- DIRECTIONS FOR THIS TASK
In the records below, find the line that contains "Definition final_of (frame" and the line that contains "if closed c". Set down exactly those lines and every line between them, and nothing more.

- RAW DATA

#[export] Instance sample_agreement : WireAgreement client_json relay_reads relay_writes.
Proof.
  split.
  - unfold marshal_wire, unmarshal_wire, client_json. intros wire b _ H.
    assert (b = fput wire_format wire) as -> by congruence. by rewrite read_write.
  - unfold encode_sync, as_sync, client_json, relay_reads. intros q b _ H.
    assert (b = fput request_format q) as -> by congruence. by rewrite read_write.
  - unfold decode_sync, encode_reply, client_json, relay_writes. intros a response eof. rewrite read_write.
    intros [= <- <-]. split; [done|]. cbn. by rewrite map_map.
  - done.
Qed.

(** ** A round *)

Section run.
#[local] Existing Instance Sample.primitives.
#[local] Existing Instance Sample.primitive_laws.
#[local] Existing Instance ascii_tables.
#[local] Existing Instance StoreProps.quiet.
#[local] Existing Instance StoreProps.phrase_codec.
#[local] Existing Instance StoreProps.phrase_codec_laws.
#[local] Existing Instance ServerProps.sample_env.

Definition sample_client : Client := mkClient (mkEndpoint
  (mkURL (str "https") false (str "relay.example") (str "relay.example") [] [] false [] [])).

Definition sample_session : Session :=
  mkSession (replicate 16 Byte.x01) Phrase.sample_device (Base64.EncodeToString (replicate 32 Byte.x04)) 1
    {[ 1 := sample_key ]} (NewKeyFromSeed sample_seed)
    {[ Hex.EncodeToString Phrase.sample_device := sample_public ]}.

Definition sample_worker : Worker := mkWorker (Some sample_client) (Some sample_store) sample_session.

(** One account with the device at the relay. *)
Definition registered : ServerWorld := (route (SE := sample_env) (SJ := sample_json) (request POST (str "/v1/accounts")) world0).2.

(** One saved phrase on the device. *)
Definition before : Net ServerWorld := mkNet saved registered (replicate 8000 Byte.x07).

Definition deliver (lost_request lost_reply : bool) : HttpRequest -> ServerWorld -> result HttpResponse * ServerWorld :=
  relay_transport (endpoint sample_client) lost_request lost_reply.

(** A round whose answer is lost, and the round after it. *)
Definition unheard : result Result * Net ServerWorld := SyncOnce (deliver false true) sample_worker before.
Definition retried : result Result * Net ServerWorld := SyncOnce (deliver false false) sample_worker unheard.2.

Definition cp0 : Checkpoint := mkCheckpoint 0 1 [] None.

Lemma cp0_saved : checkpoint sample_store (db (local before)) = Some cp0.
Proof. vm_compute. reflexivity. Qed.

Lemma sample_session_ok : session_ok sample_session.
Proof.
  split; [reflexivity|]. split; [reflexivity|]. split; [by exists sample_seed|]. vm_compute. reflexivity.
Qed.

Lemma registered_sound : server_ok (sdb registered).
Proof.
  apply reachable_ok. unfold reachable. apply rtc_once.
  refine (st_route _ _ (request POST (str "/v1/accounts")) world0 _ registered _). apply surjective_pairing.
Qed.

Lemma registered_device :
  match devices (sdb registered) !! device_text sample_session with
  | Some v => bool_decide (token_hash v = digest (SDeviceToken sample_session))
              && bool_decide (dev_account_id v = account_text sample_session)
              && bool_decide (dev_ed25519 v = ed25519_Public (SSigningPrivate sample_session))
  | None => false
  end = true.
Proof. vm_compute. reflexivity. Qed.

Lemma before_in_step : in_step sample_session cp0 (sdb (remote before)).
Proof.
  split.
  - exact registered_sound.
  - pose proof registered_device as H. cbn [remote before].
    destruct (devices (sdb registered) !! device_text sample_session) as [v|]; [|discriminate H].
    exists v. split; [reflexivity|]. bools. by split_and!.
  - intros u Hu. discriminate Hu.
  - left. vm_compute. reflexivity.
Qed.

Lemma sync_round_refines_witness :
  store_inv sample_store (db (local retried.2)) /\ exists cp cp' payloads,
    round (deliver false false) sample_client sample_session cp (remote unheard.2) retried.1
      cp' (remote retried.2) payloads /\ checkpoint sample_store (db (local retried.2)) = Some cp'.
Proof.
  destruct (sync_round_refines (deliver false true) sample_store sample_text quiet_readings sample_worker sample_client
    before unheard.1 unheard.2 cp0 eq_refl eq_refl saved_inv cp0_saved (surjective_pairing _))
    as (Hinv & cp1 & ps & _ & Hcp & _).
  destruct (sync_round_refines (deliver false false) sample_store sample_text quiet_readings sample_worker sample_client
    unheard.2 retried.1 retried.2 cp1 eq_refl eq_refl Hinv Hcp (surjective_pairing _))
    as (Hinv2 & cp2 & ps2 & Hround & Hcp2 & _).
  split; [exact Hinv2|]. exists cp1, cp2, ps2. split; [exact Hround|exact Hcp2].
Defined.

Lemma sync_round_checkpoint_witness :
  exists cp', checkpoint sample_store (db (local unheard.2)) = Some cp' /\ 0 <= cp_cursor cp' /\
    (forall e, unheard.1 = Err e -> cp_cursor cp' = 0).
Proof.
  destruct (sync_round_checkpoint (deliver false true) sample_store sample_text quiet_readings sample_worker sample_client
    before unheard.1 unheard.2 cp0 eq_refl eq_refl saved_inv cp0_saved (surjective_pairing _))
    as (cp' & Hcp & Hle & Herr & _).
  exists cp'. split; [exact Hcp|]. split; [exact Hle|exact Herr].
Defined.

Definition drained : (list Result * option error) * Net ServerWorld := SyncUntilIdle (deliver false false) sample_worker 4 before.

Lemma sync_until_idle_bounded_witness :
  ready sample_store (db (local drained.2)) /\ len drained.1.1 <= 4 /\
  (drained.1.2 = None -> outbox (db (local drained.2)) = []).
Proof.
  destruct (sync_until_idle_bounded (deliver false false) sample_store sample_text quiet_readings sample_worker sample_client
    4 before drained.1.1 drained.1.2 drained.2 eq_refl eq_refl) as (Hr & _ & Hl & Hidle).
  - split; [exact saved_inv|]. exists cp0. exact cp0_saved.
  - change (drained = (drained.1.1, drained.1.2, drained.2)). by destruct drained as [[? ?] ?].
  - split; [exact Hr|]. split; [exact Hl|]. intros Hn. destruct (Hidle Hn) as (result & _ & _ & Ho). exact Ho.
Defined.
(* ===== verification/AgentProps.v ===== *)
(** * Properties of the desktop agent

    The session made of stored credentials is always one the worker and the
    relay accept; a run of the agent keeps the store sound and its summary tells
    what happened to the checkpoint; a provisioned device can be recovered. *)

From S2P Require Import Prelude Encoding Unicode Bech32m Endpoint Crypto Envelope Boxes Credentials.
From S2P Require Import Crdt Phrase LocalStore LocalStoreFacts SyncState StoreProps Server.
From S2P Require Import Client ClientFacts ClientProps ClientRelay Agent.

(** ** Sessions *)

#[local] Existing Instance hex_encode_inj.

(** A token of the relay's alphabet is plain ASCII without spaces. *)
Lemma token_ascii c : token_character c = true -> 45 <= u8 c < 128.
Proof. unfold token_character. rewrite !orb_true_iff, !andb_true_iff. lia. Qed.

Lemma drop_spaces_none l : Forall (fun x : Z * bytes => IsSpace x.1 = false) l -> drop_spaces l = l.
Proof. destruct 1 as [|[r c] l Hx _]; [done|]. cbn in *. by rewrite Hx. Qed.

Lemma TrimSpace_token s : forallb token_character s = true -> TrimSpace s = s.
Proof.
  intros H. assert (Forall (fun c => 45 <= u8 c < 128) s) as Hs.
  { apply Forall_forall. intros c Hc. rewrite forallb_forall in H. apply token_ascii, H. by apply list_elem_of_In. }
  unfold TrimSpace. rewrite runes_ascii.
  2: { apply forallb_forall. intros c Hc%list_elem_of_In. rewrite Forall_forall in Hs. apply Hs in Hc. lia. }
  assert (Forall (fun x : Z * bytes => IsSpace x.1 = false) (map (fun c => (u8 c, [c])) s)) as Hsp.
  { apply Forall_map. eapply Forall_impl; [exact Hs|]. cbn. intros c Hc. unfold IsSpace. lia. }
  rewrite (drop_spaces_none _ Hsp), drop_spaces_none, reverse_involutive by (by apply Forall_reverse).
  unfold join_chunks. rewrite map_map. cbn [snd]. clear. induction s as [|c s IH]; cbn; [done|]. by rewrite IH.
Qed.

Lemma bearer_token s :
  s <> [] -> forallb token_character s = true -> bearer (str "Bearer " ++ s) = Some s.
Proof.
  intros Hne H. unfold bearer. rewrite strip_prefix_self.
  replace (existsb _ s) with false.
  - rewrite (TrimSpace_token _ H). by rewrite bool_decide_false.
  - symmetry. apply not_true_iff_false. intros (c & Hin & Hc)%existsb_exists. bools. subst c.
    rewrite forallb_forall in H. apply H in Hin. discriminate Hin.
Qed.
(* ===== verification/ReplayNative.v ===== *)
(** * Native frames ([replaylab/native.go])

    Frames written by the input method carry no session, no episode and no
    sequence number; the converter supplies them.  The stream it makes is read by
    the analyzer.  The file is its contents: the lines of [bufio.Scanner]. *)

From S2P Require Import Prelude Encoding Sha256 Unicode Crdt ReplayEvent ReplaySequence ReplayReport.

Definition NativeEventVersionV1 : bytes := str "yunpin.replay.native.v1".

Record NativeFrameV1 := mkFrame {
  NVersion : bytes; NMonotonicUS : Z; UTCUnixUS : Z; NType : EventType;
  NComposition : option CompositionV1; NSelection : option SelectionV1; NEditCount : Z; NDropCount : Z;
  NFinalText : bytes
}.

(** The strict JSON decoder on one frame. *)
Class NativeJson := decode_frame : bytes -> result (NativeFrameV1 * Trailing).

(** The selection names a candidate of the frame's composition. *)
Definition selection_matches (frame : NativeFrameV1) (selection : SelectionV1) : bool :=
  match NComposition frame with
  | None => false
  | Some composition =>
      negb ((Rank selection <? 1) || (Rank selection >? len (Candidates composition)))
      && match selection_at composition selection with
         | Some candidate => bool_decide (SelText selection = CText candidate)
         | None => false
         end
  end.

Definition validate_frame (frame : NativeFrameV1) : result unit :=
  if negb (bool_decide (NVersion frame = NativeEventVersionV1)) then
    Err (Errorf_s "unsupported native frame version %q" (NVersion frame))
  else if UTCUnixUS frame =? 0 then fail "native utc_unix_us must be greater than zero"
  else
    let! _ := match NComposition frame with
              | None => Ok tt
              | Some composition => wrapped "native composition: %w" (validate_composition composition)
              end in
    let! _ := match NSelection frame with
              | None => Ok tt
              | Some selection => reject_if (negb (selection_matches frame selection))
                                    "native selection does not match its candidate snapshot"
              end in
    let composed := is_some (NComposition frame) in
    let selected := is_some (NSelection frame) in
    let edits := negb (NEditCount frame =? 0) in
    let drops := negb (NDropCount frame =? 0) in
    let final := negb (bool_decide (NFinalText frame = [])) in
    match NType frame with
    | EventComposition =>
        reject_if (negb composed || selected || edits || drops || final)
          "native composition_snapshot has an invalid payload"
    | EventSelect =>
        reject_if (negb composed || negb selected || edits || drops || final) "native select has an invalid payload"
    | EventCommit =>
        if negb composed || selected || edits || drops then fail "native commit has an invalid payload"
        else validateText (str "native final_text") (NFinalText frame) maxCommitBytes false
    | EventBackspace | EventDelete =>
        if negb composed || selected || negb edits || (NEditCount frame >? maxEditCount) || drops || final then
          Err (Errorf_s "native %s has an invalid payload" (type_text (NType frame)))
        else Ok tt
    | EventAbort =>
        reject_if (negb composed || selected || edits || drops || final) "native abort has an invalid payload"
    | EventDropCount =>
        reject_if (composed || selected || edits || negb drops || (NDropCount frame >? maxDropCount) || final)
          "native drop_count has an invalid payload"
    | EventPause | EventResume | EventOther _ =>
        Err (Errorf_s "native frame type %q is unsupported" (type_text (NType frame)))
    end.

Definition DecodeNativeFrameV1 `{NativeJson} (line : bytes) : result NativeFrameV1 :=
  if (len line =? 0) || (len line >? MaxEventBytes) then
    Err (Errorf_args "native frame size %d is outside 1..%d" [inl (len line); inl MaxEventBytes])
  else
    let! (frame, trailing) := wrapped "decode native frame: %w" (decode_frame line) in
    match trailing with
    | AnotherValue => fail "native frame contains trailing JSON"
    | TrailingError e => Err e
    | AtEOF => let! _ := validate_frame frame in Ok frame
    end.

(** ** The converter *)

(** The zero [time.Time]: the first of January of the year 1. *)
Definition zero_time : Z := -62135596800 * 1000000000.

Record NativeEventConverter := mkConverter {
  sessionID : bytes; seq : Z; mono : Z; utc : Z; episode : bytes; counter : Z; closed : bool
}.

Definition NewNativeEventConverter (session : bytes) : result NativeEventConverter :=
  if negb (validID session) then fail "native converter requires a valid session id"
  else Ok (mkConverter session 0 0 zero_time [] 0 false).

(** [fmt.Sprintf("%d", n)] of a [uint64]; twenty digits are enough. *)
Fixpoint decimal_digits (fuel : nat) (n : Z) : bytes :=
  match fuel with
  | O => []
  | S fuel => (if n <? 10 then [] else decimal_digits fuel (n / 10)) ++ [byte_of_Z (48 + n mod 10)]
  end.

(** The identifier of the [n]-th episode of a session. *)
Definition episode_text (session : bytes) (n : Z) : bytes :=
  Hex.EncodeToString (take 16 (Sum256 (session ++ str ":" ++ decimal_digits 20 n))).

Definition nextEpisode (c : NativeEventConverter) : NativeEventConverter :=
  let counter := wrap_u64 (counter c + 1) in
  mkConverter (sessionID c) (seq c) (mono c) (utc c) (episode_text (sessionID c) counter) counter (closed c).

(** [time.UnixMicro(int64(us)).UTC()] *)
Definition UnixMicro (us : Z) : Z := wrap_i64 us * 1000.

Section convert.
Context `{T : TimeFormat} `{EJ : EventJson}.

(** The event that opens a session. *)
Definition opening_event (c : NativeEventConverter) : EventV1 :=
  mkEvent EventVersionV1 (sessionID c) (episode c) (seq c) (mono c) (canonicalUTC (utc c)) EventResume
    None None None 0 0 None.

Definition commit_of (frame : NativeFrameV1) : option CommitV1 :=
  match NType frame with
  | EventCommit =>
      let highlighted := match NComposition frame with Some composition => highlightedText composition | None => [] end in
      Some (mkCommit (NFinalText frame)
              (if bool_decide (highlighted = NFinalText frame) then str "candidate" else str "unknown"))
  | _ => None
  end.

Definition final_of (frame : NativeFrameV1) : option FinalTextV1 :=
  match NType frame with
  | EventCommit => Some (mkFinal (NFinalText frame) (str "composition") (str "observed"))
  | _ => None
  end.

(** The event of a frame. *)
Definition frame_event (c : NativeEventConverter) (frame : NativeFrameV1) : EventV1 :=
  mkEvent EventVersionV1 (sessionID c) (episode c) (seq c) (mono c) (canonicalUTC (utc c)) (NType frame)
    (NComposition frame) (NSelection frame) (commit_of frame) (NEditCount frame) (NDropCount frame) (final_of frame).

(** The converter changes before the event is validated, and stays changed when
    that fails. *)
Definition Convert (c : NativeEventConverter) (frame : NativeFrameV1) : result (list EventV1) * NativeEventConverter :=
  match validate_frame frame with
  | Err e => (Err e, c)
  | Ok _ =>
      let frameUTC := UnixMicro (UTCUnixUS frame) in
      let frameUTC := if negb (utc c =? zero_time) && (frameUTC <? utc c) then utc c else frameUTC in
      let frameMono := if negb (seq c =? 0) && (NMonotonicUS frame <=? mono c)
                       then wrap_u64 (mono c + 1) else NMonotonicUS frame in
      let '(converted, c, frameMono) :=
        if seq c =? 0 then
          let c := nextEpisode c in
          let c := mkConverter (sessionID c) 1 frameMono frameUTC (episode c) (counter c) (closed c) in
          ([opening_event c], c, wrap_u64 (frameMono + 1))
        else ([], c, frameMono) in
      let c :=
        if closed c && negb (bool_decide (NType frame = EventDropCount)) then
          let c := nextEpisode c in
          mkConverter (sessionID c) (seq c) (mono c) (utc c) (episode c) (counter c) false
        else c in
      let c := mkConverter (sessionID c) (wrap_u64 (seq c + 1)) frameMono frameUTC (episode c) (counter c) (closed c) in
      let event := frame_event c frame in
      match Validate event with
      | Err e => (Err (Errorf_w "convert native frame: %w" e), c)
      | Ok _ =>
          (Ok (converted ++ [event]),
           match NType frame with
           | EventCommit | EventAbort =>
               mkConverter (sessionID c) (seq c) (mono c) (utc c) (episode c) (counter c) true
           | _ => c
           end)
      end
  end.

(** All frames of a spool. *)
Fixpoint convert_all (c : NativeEventConverter) (frames : list NativeFrameV1) : result (list EventV1 * NativeEventConverter) :=
  match frames with
  | [] => Ok ([], c)
  | frame :: rest =>
      match Convert c frame with
      | (Err e, _) => Err e
      | (Ok events, c) => let! (more, c) := convert_all c rest in Ok (events ++ more, c)
      end
  end.

(** ** Analysing a spool *)

(** One line: decode, convert, analyze; the number of frames is counted. *)
Definition native_line `{NativeJson} (state : NativeEventConverter * Analyzer * Z) (line : bytes)
    : result (NativeEventConverter * Analyzer * Z) :=
  let '(c, analyzer, frames) := state in
  let! frame := wrapped "native frame line %d: %w" (DecodeNativeFrameV1 line) in
  match Convert c frame with
  | (Err e, _) => Err (Errorf_w "native frame line %d: %w" e)
  | (Ok events, c) => let! analyzer := analyze_all analyzer events in Ok (c, analyzer, frames + 1)
  end.

Definition with_frames (r : Report) (frames : Z) : Report :=
  mkReport (RVersion r) (RSessionID r) (EventCount r) frames (EpisodeCount r) (CommitCount r)
    (BackspaceCount r) (DeleteCount r) (DroppedEventCount r) (EditedEpisodeCount r) (CandidateSelections r)
    (SelectionRankHistogram r) (MeanSelectionRank r) (ExactPathCorrectionFirstCount r) (SamePinyinRerankCount r)
    (SamePinyinAfterEditReplaceCount r) (Suggestions r).

(** [contents] is the spool file, [err] the error its reading ended with, if any. *)
Definition analyzeNativeFile `{NativeJson} (contents : bytes) (err : option error) (session : bytes) : result Report :=
  let! c := NewNativeEventConverter session in
  let! (_, analyzer, frames) :=
    for_lines native_line (Errorf_w "read native spool: %w") (c, NewAnalyzer, 0) (split_lines [] contents) in
  match err with
  | Some e => Err (Errorf_w "read native spool: %w" e)
  | None => Ok (with_frames (Finish analyzer).1 frames)
  end.

End convert.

- EXERCISE RESULT
Definition final_of (frame : NativeFrameV1) : option FinalTextV1 :=
  match NType frame with
  | EventCommit => Some (mkFinal (NFinalText frame) (str "composition") (str "observed"))
  | _ => None
  end.

(** The event of a frame. *)
Definition frame_event (c : NativeEventConverter) (frame : NativeFrameV1) : EventV1 :=
  mkEvent EventVersionV1 (sessionID c) (episode c) (seq c) (mono c) (canonicalUTC (utc c)) (NType frame)
    (NComposition frame) (NSelection frame) (commit_of frame) (NEditCount frame) (NDropCount frame) (final_of frame).

(** The converter changes before the event is validated, and stays changed when
    that fails. *)
Definition Convert (c : NativeEventConverter) (frame : NativeFrameV1) : result (list EventV1) * NativeEventConverter :=
  match validate_frame frame with
  | Err e => (Err e, c)
  | Ok _ =>
      let frameUTC := UnixMicro (UTCUnixUS frame) in
      let frameUTC := if negb (utc c =? zero_time) && (frameUTC <? utc c) then utc c else frameUTC in
      let frameMono := if negb (seq c =? 0) && (NMonotonicUS frame <=? mono c)
                       then wrap_u64 (mono c + 1) else NMonotonicUS frame in
      let '(converted, c, frameMono) :=
        if seq c =? 0 then
          let c := nextEpisode c in
          let c := mkConverter (sessionID c) 1 frameMono frameUTC (episode c) (counter c) (closed c) in
          ([opening_event c], c, wrap_u64 (frameMono + 1))
        else ([], c, frameMono) in
      let c :=
        if closed c && negb (bool_decide (NType frame = EventDropCount)) then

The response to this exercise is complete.